■ **TASK ITEM**
Please output exactly the part of the records below that opens with the line containing "does not support" and closes with the line containing "(** A dataset", both lines included, and nothing else.
Top of RECORDS TO USE
(** * datacube.index._datasets: the dataset index

    A shallow embedding of [src/datacube/index/_datasets.py]
    ([MetadataTypeResource], [DatasetTypeResource], [DatasetResource]) and
    the properties its specification states about it.

    Python values are modelled as follows.
    - A document (a [dict] read from YAML/JSON) is a [doc] tree; a [dict] is
      an association list in insertion order with the usual item
      operations ([dict_get], [dict_set], [dict_del]).
    - An exception is a value of [exn]; a method is a function
      [World -> (exn + A) * World]: [inl e] when it raises [e], [inr a]
      when it returns [a], next to the state it leaves behind.
    - The state [World] holds the database ([PostgresDb]), the four
      [cachetools] caches of the decorated methods, the clock they read,
      and the [dict] objects that hold search queries. *)

From Stdlib Require Import ZArith Lia.
From stdpp Require Import base decidable option list strings relations.

Local Open Scope string_scope.
Local Open Scope Z_scope.
Local Open Scope list_scope.

(** ** Documents *)

#[local] Unset Elimination Schemes.
Inductive doc : Type :=
  | DNone
  | DBool (b : bool)
  | DInt (n : Z)
  | DStr (s : string)
  | DList (items : list doc)
  | DDict (entries : list (string * doc)).
#[local] Set Elimination Schemes.

Fixpoint doc_eqb (a b : doc) {struct a} : bool :=
  match a, b with
  | DNone, DNone => true
  | DBool x, DBool y => Bool.eqb x y
  | DInt x, DInt y => Z.eqb x y
  | DStr x, DStr y => String.eqb x y
  | DList xs, DList ys =>
      (fix items_eqb (xs ys : list doc) {struct xs} : bool :=
         match xs, ys with
         | [], [] => true
         | x :: xs', y :: ys' => doc_eqb x y && items_eqb xs' ys'
         | _, _ => false
         end) xs ys
  | DDict xs, DDict ys =>
      (fix entries_eqb (xs ys : list (string * doc)) {struct xs} : bool :=
         match xs, ys with
         | [], [] => true
         | (k, x) :: xs', (k', y) :: ys' =>
             String.eqb k k' && doc_eqb x y && entries_eqb xs' ys'
         | _, _ => false
         end) xs ys
  | _, _ => false
  end.

(** Structural induction on documents, through lists and dicts. *)
Fixpoint doc_ind (P : doc -> Prop)
    (HNone : P DNone) (HBool : forall b, P (DBool b))
    (HInt : forall n, P (DInt n)) (HStr : forall s, P (DStr s))
    (HList : forall items, Forall P items -> P (DList items))
    (HDict : forall entries, Forall (fun kv => P (snd kv)) entries ->
                             P (DDict entries))
    (d : doc) {struct d} : P d :=
  match d with
  | DNone => HNone
  | DBool b => HBool b
  | DInt n => HInt n
  | DStr s => HStr s
  | DList items =>
      HList items
        ((fix all (l : list doc) : Forall P l :=
            match l with
            | [] => List.Forall_nil P
            | x :: l' =>
                @List.Forall_cons _ P x l'
                  (doc_ind P HNone HBool HInt HStr HList HDict x) (all l')
            end) items)
  | DDict entries =>
      HDict entries
        ((fix all (l : list (string * doc))
            : Forall (fun kv => P (snd kv)) l :=
            match l with
            | [] => List.Forall_nil _
            | kv :: l' =>
                @List.Forall_cons _ (fun kv => P (snd kv)) kv l'
                  (doc_ind P HNone HBool HInt HStr HList HDict (snd kv))
                  (all l')
            end) entries)
  end.

Lemma doc_eqb_eq (a b : doc) : doc_eqb a b = true <-> a = b.
Proof.
  revert b. induction a as [| x | x | x | xs IH | xs IH] using doc_ind;
    intros [| y | y | y | ys | ys]; simpl; try (split; congruence).
  - rewrite Bool.eqb_true_iff. split; congruence.
  - rewrite Z.eqb_eq. split; congruence.
  - rewrite String.eqb_eq. split; congruence.
  - revert ys. induction IH as [| x xs Hx _ IHxs]; intros [| y ys];
      try (split; congruence).
    rewrite andb_true_iff, Hx, IHxs. split.
    + intros [-> H]. congruence.
    + intros H. injection H as -> ->. auto.
  - revert ys. induction IH as [| [k x] xs Hx _ IHxs]; intros [| [k' y] ys];
      try (split; congruence).
    simpl in Hx.
    rewrite !andb_true_iff, String.eqb_eq, Hx, IHxs. split.
    + intros [[-> ->] H]. congruence.
    + intros H. injection H as -> -> ->. auto.
Qed.

#[global] Instance doc_eq_dec : EqDecision doc.
Proof.
  intros a b. destruct (doc_eqb a b) eqn:E.
  - left. apply doc_eqb_eq, E.
  - right. intros H. apply doc_eqb_eq in H. congruence.
Defined.

(** ** Python [dict] as an association list in insertion order *)

Section Dict.
Context {V : Type}.

(** [d.get(k)]: the value under [k], or [None]. *)
Fixpoint dict_get (k : string) (d : list (string * V)) : option V :=
  match d with
  | [] => None
  | (k', v) :: rest => if String.eqb k k' then Some v else dict_get k rest
  end.

(** [k in d]. *)
Definition dict_mem (k : string) (d : list (string * V)) : bool :=
  match dict_get k d with Some _ => true | None => false end.

(** [d[k] = v]: overwrite in place, or append a new key. *)
Fixpoint dict_set (k : string) (v : V) (d : list (string * V))
  : list (string * V) :=
  match d with
  | [] => [(k, v)]
  | (k', v') :: rest =>
      if String.eqb k k' then (k', v) :: rest
      else (k', v') :: dict_set k v rest
  end.

(** [del d[k]] (for a key that is present). *)
Fixpoint dict_del (k : string) (d : list (string * V)) : list (string * V) :=
  match d with
  | [] => []
  | (k', v') :: rest =>
      if String.eqb k k' then rest else (k', v') :: dict_del k rest
  end.

(** [d.keys()], [d.values()]. *)
Definition dict_keys (d : list (string * V)) : list string := map fst d.
Definition dict_values (d : list (string * V)) : list V := map snd d.

(** [{k: v for k, v in pairs}]: later pairs overwrite earlier ones. *)
Definition dict_of_pairs (pairs : list (string * V)) : list (string * V) :=
  fold_left (fun d kv => dict_set (fst kv) (snd kv) d) pairs [].
End Dict.

(** ** Exceptions *)

Inductive exn : Type :=
  | KeyError (key : string)
  | TypeError (what : string)
  | AttributeError (what : string)
  | ValueError (msg : string)          (* "No type of dataset has fields" *)
  | RuntimeError (msg : string)
  | InvalidDocException (msg : string)
  (* raised by check_doc_unchanged; the message starts with the document's
     label, 'Metadata Type {}'.format(name) and the like, kept here as the
     text before the placeholder and the value formatted into it *)
  | ConflictError (label : string) (name : doc)
  | DuplicateRecordError (msg : string).

(** [d[k]] on a document. *)
Definition doc_getitem (d : doc) (k : string) : exn + doc :=
  match d with
  | DDict entries =>
      match dict_get k entries with
      | Some v => inr v
      | None => inl (KeyError k)
      end
  | _ => inl (TypeError "object is not subscriptable")
  end.

(** [d[k] = v] on a document. *)
Definition doc_setitem (d : doc) (k : string) (v : doc) : exn + doc :=
  match d with
  | DDict entries => inr (DDict (dict_set k v entries))
  | _ => inl (TypeError "object does not support item assignment")
  end.

(** Modelled from the spec: [dataset.type.dataset_reader(doc).sources] of
    [datacube.model], which is not under src/.  The reader gives access to
    the lineage sub-document of a metadata document; [DatasetResource.get]
    writes the same place as [doc['lineage']['source_datasets']]. *)
Definition reader_sources (metadata_doc : doc) : exn + doc :=
  match doc_getitem metadata_doc "lineage" with
  | inl e => inl e
  | inr lineage => doc_getitem lineage "source_datasets"
  end.

Definition reader_set_sources (metadata_doc : doc) (v : doc) : exn + doc :=
  match doc_getitem metadata_doc "lineage" with
  | inl e => inl e
  | inr lineage =>
      match doc_setitem lineage "source_datasets" v with
      | inl e => inl e
      | inr lineage' => doc_setitem metadata_doc "lineage" lineage'
      end
  end.

(** ** The model classes of [datacube.model] *)

(** Modelled from the spec: the classes [MetadataType], [DatasetType] and
    [Dataset] of [datacube.model] are not under src/.  The spec's data
    model gives their attributes; [id] is [None] for a type that was built
    from a document and not read back from the index. *)
Record Field : Type := mkField {
  field_name : string;
  field_offset : list string
}.

Record MetadataType : Type := mkMetadataType {
  mt_name : doc;
  mt_dataset : doc;
  dataset_fields : list (string * Field);
  mt_id : option Z
}.

Record DatasetType : Type := mkDatasetType {
  metadata_type : MetadataType;
  definition : doc;
  dt_id : option Z
}.

(** [type_.name] and [type_.metadata] read the definition document. *)
Definition dt_name (type_ : DatasetType) : exn + doc :=
  doc_getitem (definition type_) "name".
Definition dt_metadata (type_ : DatasetType) : exn + doc :=
  doc_getitem (definition type_) "metadata".

(** A dataset and, under [sources], the datasets it was derived from, one
    per classifier.  The value is a finite tree, so a dataset is never its
    own transitive source. *)
#[local] Unset Elimination Schemes.
Inductive Dataset : Type := mkDataset {
  ds_id : string;
  ds_type : DatasetType;
  metadata_doc : doc;
  local_uri : option string;
  sources : list (string * Dataset)
}.
#[local] Set Elimination Schemes.

Definition with_metadata_doc (dataset : Dataset) (d : doc) : Dataset :=
  mkDataset (ds_id dataset) (ds_type dataset) d (local_uri dataset)
            (sources dataset).

Definition with_sources (dataset : Dataset) (s : list (string * Dataset))
  : Dataset :=
  mkDataset (ds_id dataset) (ds_type dataset) (metadata_doc dataset)
            (local_uri dataset) s.

(** Every dataset reachable from [dataset] through [sources], nearest
    first within each branch. *)
Fixpoint descendants (dataset : Dataset) : list Dataset :=
  (fix of_sources (srcs : list (string * Dataset)) : list Dataset :=
     match srcs with
     | [] => []
     | (_, source) :: rest => source :: descendants source ++ of_sources rest
     end) (sources dataset).

(** ** The database *)

(** Modelled from the spec: [datacube.index.postgres._api.PostgresDb] is
    not under src/.  Its tables are lists of rows, oldest first. *)
Record MetadataTypeRow : Type := mkMetadataTypeRow {
  mtr_id : Z;
  mtr_name : doc;
  mtr_definition : doc
}.

Record DatasetTypeRow : Type := mkDatasetTypeRow {
  dtr_id : Z;
  dtr_name : doc;
  dtr_metadata : doc;
  dtr_metadata_type_ref : option Z;
  dtr_definition : doc
}.

Record DatasetRow : Type := mkDatasetRow {
  dsr_id : string;
  dsr_dataset_type_ref : option Z;
  dsr_metadata : doc;
  dsr_archived : bool
}.

Record SourceRow : Type := mkSourceRow {
  src_classifier : string;
  src_dataset_ref : string;
  src_source_dataset_ref : string
}.

Record LocationRow : Type := mkLocationRow {
  loc_dataset_ref : string;
  loc_uri : string
}.

Record PostgresDb : Type := mkPostgresDb {
  metadata_type_tbl : list MetadataTypeRow;
  dataset_type_tbl : list DatasetTypeRow;
  dataset_tbl : list DatasetRow;
  dataset_source_tbl : list SourceRow;
  dataset_location_tbl : list LocationRow
}.

(** A row as a query returns it: [get_dataset] and [search_datasets] leave
    the two arrays empty, [get_dataset_sources] fills them in parallel
    (a [None] source is the NULL of the outer join). *)
Record DatasetResult : Type := mkDatasetResult {
  res_id : string;
  res_dataset_type_ref : option Z;
  res_metadata : doc;
  res_local_uri : option string;
  res_sources : list (option string);
  res_classes : list string;
  res_fields : list (string * doc)
}.

(** ** Search queries *)

Inductive QueryValue : Type :=
  | QValue (v : doc)
  | QRange (low high : doc).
Bottom of RECORDS TO USE
■ **WRITTEN ANSWER**
  | _ => inl (TypeError "object does not support item assignment")
  end.

(** Modelled from the spec: [dataset.type.dataset_reader(doc).sources] of
    [datacube.model], which is not under src/.  The reader gives access to
    the lineage sub-document of a metadata document; [DatasetResource.get]
    writes the same place as [doc['lineage']['source_datasets']]. *)
Definition reader_sources (metadata_doc : doc) : exn + doc :=
  match doc_getitem metadata_doc "lineage" with
  | inl e => inl e
  | inr lineage => doc_getitem lineage "source_datasets"
  end.

Definition reader_set_sources (metadata_doc : doc) (v : doc) : exn + doc :=
  match doc_getitem metadata_doc "lineage" with
  | inl e => inl e
  | inr lineage =>
      match doc_setitem lineage "source_datasets" v with
      | inl e => inl e
      | inr lineage' => doc_setitem metadata_doc "lineage" lineage'
      end
  end.

(** ** The model classes of [datacube.model] *)

(** Modelled from the spec: the classes [MetadataType], [DatasetType] and
    [Dataset] of [datacube.model] are not under src/.  The spec's data
    model gives their attributes; [id] is [None] for a type that was built
    from a document and not read back from the index. *)
Record Field : Type := mkField {
  field_name : string;
  field_offset : list string
}.

Record MetadataType : Type := mkMetadataType {
  mt_name : doc;
  mt_dataset : doc;
  dataset_fields : list (string * Field);
  mt_id : option Z
}.

Record DatasetType : Type := mkDatasetType {
  metadata_type : MetadataType;
  definition : doc;
  dt_id : option Z
}.

(** [type_.name] and [type_.metadata] read the definition document. *)
Definition dt_name (type_ : DatasetType) : exn + doc :=
  doc_getitem (definition type_) "name".
Definition dt_metadata (type_ : DatasetType) : exn + doc :=
  doc_getitem (definition type_) "metadata".

(** A dataset and, under [sources], the datasets it was derived from, one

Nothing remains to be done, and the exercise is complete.